(Stored data)
· · ·
Lemma map_exn_keys : forall (A B : Type) (f : A -> exn B) (l : list (Z * A)) out,
  map_exn (fun wr => e <- f (snd wr) ;; Ok (fst wr, e)) l = Ok out ->
  map fst out = map fst l.
Proof.
  induction l as [|x l IH]; simpl; intros out H.
  - inversion H; reflexivity.
  - apply bind_Ok in H. destruct H as (y & Hy & H).
    apply bind_Ok in Hy. destruct Hy as (e & _ & Hy). inversion Hy; subst.
    apply bind_Ok in H. destruct H as (ys & Hys & H). inversion H; subst.
    simpl. rewrite (IH ys Hys). reflexivity.
Qed.

(** [wk_ae] is filled in week order. *)
Lemma analyse_weeks_ascending : forall (rows : list (row num)) a,
  analyse square rows = Ok a -> ascending (map fst (by_week a)).
Proof.
  intros rows a Ha.
  destruct (analyse_blocks square rows a Ha) as (bw & hrs & Hbw & Hwk & _).
  unfold wk_ae_of in Hwk. apply map_exn_keys in Hwk. rewrite Hwk.
  apply sorted_NoDup_ascending; [apply sorted_items_sorted|].
  apply (Permutation_NoDup (l := map fst bw)).
  - apply Permutation_map. symmetry. apply sorted_items_perm.
  - apply (group_by_week_keys (filter qualifies rows) [] bw); [constructor | exact Hbw].
Qed.

Lemma trend_rounded_short : forall aes : list num,
  len aes < 2 -> trend_rounded aes = Ok ("insufficient data", None).
Proof.
  intros aes H. unfold trend_rounded.
  assert (E : (2 <=? len aes) = false) by (apply Z.leb_gt; exact H).
  rewrite E. reflexivity.
Qed.

Lemma trend_rounded_long : forall (aes : list num) word pct,
  trend_rounded aes = Ok (word, Some pct) ->
  2 <= len aes
  /\ exists first_ae second_ae q,
       mean (firstn (Z.to_nat (len aes / 2)) aes) = Ok first_ae
       /\ mean (skipn (Z.to_nat (len aes / 2)) aes) = Ok second_ae
       /\ py_div (nsub second_ae first_ae) first_ae = Ok q
       /\ pct = round_nd 1 (nmul q (of_int 100))
       /\ word = trend_word pct.
Proof.
  intros aes word pct H. unfold trend_rounded in H.
  destruct (2 <=? len aes) eqn:E; [|discriminate].
  apply Z.leb_le in E. split; [exact E|].
  apply bind_Ok in H. destruct H as (f & Hf & H).
  apply bind_Ok in H. destruct H as (s & Hs & H).
  apply bind_Ok in H. destruct H as (q & Hq & H).
  inversion H; subst. exists f, s, q. repeat split; assumption.
Qed.

End TrendFacts.

(** *** The trend in exact arithmetic *)

Section TrendExact.

Local Open Scope Q_scope.

Lemma Qltb_lt : forall x y : Q, Qltb x y = true <-> x < y.
Proof.
  intros x y. unfold Qltb. rewrite Qlt_alt.
  destruct (x ?= y); split; congruence.
Qed.

Lemma trend_word_exact : forall pct : Q,
  (trend_word pct = "improving"%string <-> 1 < pct)
  /\ (trend_word pct = "declining"%string <-> pct < -1)
  /\ (trend_word pct = "stable"%string <-> -1 <= pct <= 1).
Proof.
  intro pct. unfold trend_word. cbn [nltb exactQ of_int].
  destruct (Qltb (inject_Z 1) pct) eqn:E1.
  - apply Qltb_lt in E1. change (inject_Z 1) with 1 in E1.
    repeat split; intros; try reflexivity; try discriminate; try assumption.
    + exfalso. apply (Qlt_irrefl pct).
      apply Qlt_trans with (-1); [assumption|].
      apply Qlt_trans with 1; [reflexivity | assumption].
    + exfalso. destruct H as [_ H]. apply (Qlt_not_le _ _ E1 H).
  - assert (H1 : ~ 1 < pct).
    { intro H. apply Qltb_lt in H. change 1 with (inject_Z 1) in H. congruence. }
    apply Qnot_lt_le in H1.
    destruct (Qltb pct (inject_Z (-1))) eqn:E2.
    + apply Qltb_lt in E2. change (inject_Z (-1)) with (-1) in E2.
      repeat split; intros; try reflexivity; try discriminate; try assumption.
      * exfalso. apply (Qlt_not_le _ _ H H1).
      * exfalso. destruct H as [H _]. apply (Qlt_not_le _ _ E2 H).
    + assert (H2 : ~ pct < -1).
      { intro H. apply Qltb_lt in H. change (-1) with (inject_Z (-1)) in H. congruence. }
      apply Qnot_lt_le in H2.
      repeat split; intros; try reflexivity; try discriminate; try assumption.
      * exfalso. apply (Qlt_not_le _ _ H H1).
      * exfalso. apply (Qlt_not_le _ _ H H2).
Qed.

Lemma Forall_firstn_keep : forall (A : Type) (P : A -> Prop) n (l : list A),
  Forall P l -> Forall P (firstn n l).
Proof.
  induction n as [|n IH]; intros [|x l] H; simpl; try constructor;
    inversion H; subst; auto.
Qed.

Lemma Forall_skipn_keep : forall (A : Type) (P : A -> Prop) n (l : list A),
  Forall P l -> Forall P (skipn n l).
Proof.
  induction n as [|n IH]; intros [|x l] H; simpl; try constructor;
    inversion H; subst; auto.
Qed.

Lemma fold_sum_const : forall (e : Q) (xs : list Q) (acc : Q),
  Forall (fun x => x == e) xs ->
  fold_left Qplus xs acc == acc + inject_Z (len xs) * e.
Proof.
  induction xs as [|x xs IH]; intros acc H.
  - simpl. unfold len. simpl. ring.
  - inversion H as [|? ? Hx Hxs]; subst. simpl. rewrite (IH _ Hxs).
    unfold len. simpl List.length. rewrite Nat2Z.inj_succ, <- Z.add_1_r.
    rewrite inject_Z_plus, Hx. ring.
Qed.

(** The mean of a non-empty list of equal values is this value. *)
Lemma mean_const : forall (e : Q) (xs : list Q),
  (0 < len xs)%Z -> Forall (fun x => x == e) xs ->
  exists m, mean xs = Ok m /\ m == e.
Proof.
  intros e xs Hlen H. unfold mean, py_div_int.
  assert (E : (len xs =? 0)%Z = false) by (apply Z.eqb_neq; lia).
  rewrite E. eexists. split; [reflexivity|].
  cbn [ndiv exactQ of_int]. unfold py_sum. cbn [nadd exactQ of_int].
  rewrite (fold_sum_const e xs _ H).
  assert (Hn : ~ inject_Z (len xs) == 0).
  { intro H0. unfold Qeq in H0. simpl in H0. lia. }
  field. exact Hn.
Qed.

Lemma round_half_even_zero : forall q : Q, q == 0 -> round_half_even q = 0%Z.
Proof.
  intros q H. unfold Qeq in H. simpl in H. rewrite Z.mul_1_r in H.
  unfold round_half_even. rewrite H. simpl. reflexivity.
Qed.

(** Constant efficiency gives the trend "stable" with the percentage 0. *)
Lemma trend_rounded_const : forall (e : Q) (aes : list Q),
  (2 <= len aes)%Z -> Forall (fun x => x == e) aes -> ~ e == 0 ->
  exists pct, trend_rounded aes = Ok ("stable"%string, Some pct) /\ pct == 0.
Proof.
  intros e aes Hlen Hall He. unfold trend_rounded.
  assert (E : (2 <=? len aes)%Z = true) by (apply Z.leb_le; exact Hlen).
  rewrite E.
  assert (Hmid : (1 <= len aes / 2 <= len aes - 1)%Z).
  { split; [apply Z.div_le_lower_bound; lia|].
    assert (len aes / 2 < len aes)%Z by (apply Z.div_lt_upper_bound; lia). lia. }
  destruct (mean_const e (firstn (Z.to_nat (len aes / 2)) aes)) as (f & Hf & Hfe).
  { rewrite len_firstn_half. lia. }
  { apply Forall_firstn_keep, Hall. }
  destruct (mean_const e (skipn (Z.to_nat (len aes / 2)) aes)) as (s & Hs & Hse).
  { rewrite len_skipn_half. lia. }
  { apply Forall_skipn_keep, Hall. }
  rewrite Hf, Hs. simpl bind. unfold py_div. cbn [neqb exactQ of_int].
  assert (Ef : Qeq_bool f (inject_Z 0) = false).
  { destruct (Qeq_bool f (inject_Z 0)) eqn:Eb; [|reflexivity].
    apply Qeq_bool_eq in Eb. exfalso. apply He. rewrite <- Hfe. exact Eb. }
  rewrite Ef. simpl bind. cbn [ndiv nsub nmul round_nd exactQ of_int].
  assert (Hz : (s - f) / f * inject_Z 100 == 0).
  { rewrite Hfe, Hse. field. exact He. }
  unfold Qround_nd. rewrite round_half_even_zero.
  - eexists. split; reflexivity.
  - rewrite Hz. reflexivity.
Qed.

End TrendExact.

(** C6 (amended): the populated weeks are taken in week order and split at
    mid = count // 2; the percent change is (second - first) / first * 100
    of the two mean efficiencies, rounded to one decimal place; the trend
    is "improving" iff the rounded change is > 1, "declining" iff it is
    < -1, else "stable"; fewer than 2 weeks give "insufficient data" and no
    percentage; a constant non-zero efficiency gives "stable" and 0.0. *)
Theorem ae_trend_spec :
  (forall (num : Type) (arith : PyNum num),
     (forall wk : list (Z * week_stats num),
        ascending (map fst wk) -> ae_trend_of wk = trend_rounded (week_aes wk))
     /\ (forall (square : num -> exn num) (rows : list (row num)) a,
           analyse square rows = Ok a ->
           ascending (map fst (by_week a))
           /\ trend_rounded (week_aes (by_week a))
              = Ok (ae_trend a, ae_trend_pct a))
     /\ (forall aes : list num,
           len aes < 2 -> trend_rounded aes = Ok ("insufficient data", None))
     /\ (forall (aes : list num) word pct,
           trend_rounded aes = Ok (word, Some pct) ->
           2 <= len aes
           /\ exists first_ae second_ae q,
                mean (firstn (Z.to_nat (len aes / 2)) aes) = Ok first_ae
                /\ mean (skipn (Z.to_nat (len aes / 2)) aes) = Ok second_ae
                /\ py_div (nsub second_ae first_ae) first_ae = Ok q
                /\ pct = round_nd 1 (nmul q (of_int 100))
                /\ word = trend_word pct))
  /\ (forall pct : Q,
        (trend_word pct = "improving" <-> (1 < pct)%Q)
        /\ (trend_word pct = "declining" <-> (pct < -1)%Q)
        /\ (trend_word pct = "stable" <-> (-1 <= pct <= 1)%Q))
  /\ (forall (e : Q) (aes : list Q),
        2 <= len aes -> Forall (fun x => Qeq x e) aes -> ~ Qeq e 0 ->
        exists pct, trend_rounded aes = Ok ("stable", Some pct) /\ Qeq pct 0).
Proof.
  split; [|split].
  - intros num arith. split; [apply ae_trend_of_rounded|]. split; [|split].
    + intros square rows a Ha.
      pose proof (analyse_weeks_ascending square rows a Ha) as Hasc.
      split; [exact Hasc|].
      destruct (analyse_blocks square rows a Ha) as (bw & hrs & _ & _ & Htr & _).
      rewrite <- (ae_trend_of_rounded _ Hasc). exact Htr.
    + apply trend_rounded_short.
    + apply trend_rounded_long.
  - apply trend_word_exact.
  - apply trend_rounded_const.
Qed.

Lemma ae_trend_spec_witness :
  exists pct : Q,
    trend_rounded [25#1; 100#4; 50#2]%Q = Ok ("stable", Some pct) /\ Qeq pct 0.
Proof.
  apply (proj2 (proj2 ae_trend_spec) (25#1)%Q).
  - vm_compute. discriminate.
  - repeat constructor.
  - discriminate.
Defined.

(** C6, as stated, fails: with weekly efficiencies 25.00 and 25.26 the
    change is 1.04 %, which is > 1, but the script rounds it to 1.0 and
    reports "stable". *)
Lemma trend_rounds_before_classifying :
  exists a, analyse square_overflows two_weeks = Ok a
    /\ ae_trend a = "stable"
    /\ exists change,
         trend_unrounded (week_aes (by_week a)) = Ok ("improving", Some change)
         /\ nltb (of_int 1) change = true.
Proof.
  eexists. split; [vm_compute; reflexivity|]. split; [reflexivity|].
  eexists. split; vm_compute; reflexivity.
Qed.

(** ** Predictor *)

Section PredictFacts.

Context {num : Type} {arith : PyNum num}.
Variable pow : num -> num -> num.

(** When the reference distance is not zero, [predict] is the rounded sum
    of the Riegel baseline and the modifier. *)
Lemma predict_unfold : forall (rows : list (row num)) (a : analysis num),
  truthy (of_lit HM_DIST_M) = true ->
  riegel pow HM_PB_SECS (of_lit HM_DIST_M) TARGET_DIST_M = Ok (riegel_baseline pow)
  /\ predict pow rows a
     = (n <- round_int (nadd (riegel_baseline pow) (modifier_of (ae_trend_pct a))) ;;
        Ok (n, None)).
Proof.
  intros rows a H. unfold predict, riegel, py_div.
  unfold truthy in H. apply negb_true_iff in H. rewrite H. split; reflexivity.
Qed.

End PredictFacts.

Section PredictExact.

Local Open Scope Q_scope.

Lemma Qltb_ge : forall x y : Q, Qltb x y = false <-> y <= x.
Proof.
  intros x y. split.
  - intro H. apply Qnot_lt_le. intro Hlt. apply Qltb_lt in Hlt. congruence.
  - intro H. destruct (Qltb x y) eqn:E; [|reflexivity].
    apply Qltb_lt in E. exfalso. apply (Qlt_not_le _ _ E H).
Qed.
· · ·
▶ [Problem] Could you reproduce exactly the lines of the entries above, from the one with "intros e xs" through the one with "apply Qeq_bool_eq in", and nothing else?

▶ [Output for this exercise]
  intros e xs Hlen H. unfold mean, py_div_int.
  assert (E : (len xs =? 0)%Z = false) by (apply Z.eqb_neq; lia).
  rewrite E. eexists. split; [reflexivity|].
  cbn [ndiv exactQ of_int]. unfold py_sum. cbn [nadd exactQ of_int].
  rewrite (fold_sum_const e xs _ H).
  assert (Hn : ~ inject_Z (len xs) == 0).
  { intro H0. unfold Qeq in H0. simpl in H0. lia. }
  field. exact Hn.
Qed.

Lemma round_half_even_zero : forall q : Q, q == 0 -> round_half_even q = 0%Z.
Proof.
  intros q H. unfold Qeq in H. simpl in H. rewrite Z.mul_1_r in H.
  unfold round_half_even. rewrite H. simpl. reflexivity.
Qed.

(** Constant efficiency gives the trend "stable" with the percentage 0. *)
Lemma trend_rounded_const : forall (e : Q) (aes : list Q),
  (2 <= len aes)%Z -> Forall (fun x => x == e) aes -> ~ e == 0 ->
  exists pct, trend_rounded aes = Ok ("stable"%string, Some pct) /\ pct == 0.
Proof.
  intros e aes Hlen Hall He. unfold trend_rounded.
  assert (E : (2 <=? len aes)%Z = true) by (apply Z.leb_le; exact Hlen).
  rewrite E.
  assert (Hmid : (1 <= len aes / 2 <= len aes - 1)%Z).
  { split; [apply Z.div_le_lower_bound; lia|].
    assert (len aes / 2 < len aes)%Z by (apply Z.div_lt_upper_bound; lia). lia. }
  destruct (mean_const e (firstn (Z.to_nat (len aes / 2)) aes)) as (f & Hf & Hfe).
  { rewrite len_firstn_half. lia. }
  { apply Forall_firstn_keep, Hall. }
  destruct (mean_const e (skipn (Z.to_nat (len aes / 2)) aes)) as (s & Hs & Hse).
  { rewrite len_skipn_half. lia. }
  { apply Forall_skipn_keep, Hall. }
  rewrite Hf, Hs. simpl bind. unfold py_div. cbn [neqb exactQ of_int].
  assert (Ef : Qeq_bool f (inject_Z 0) = false).
  { destruct (Qeq_bool f (inject_Z 0)) eqn:Eb; [|reflexivity].
    apply Qeq_bool_eq in Eb. exfalso. apply He. rewrite <- Hfe. exact Eb. }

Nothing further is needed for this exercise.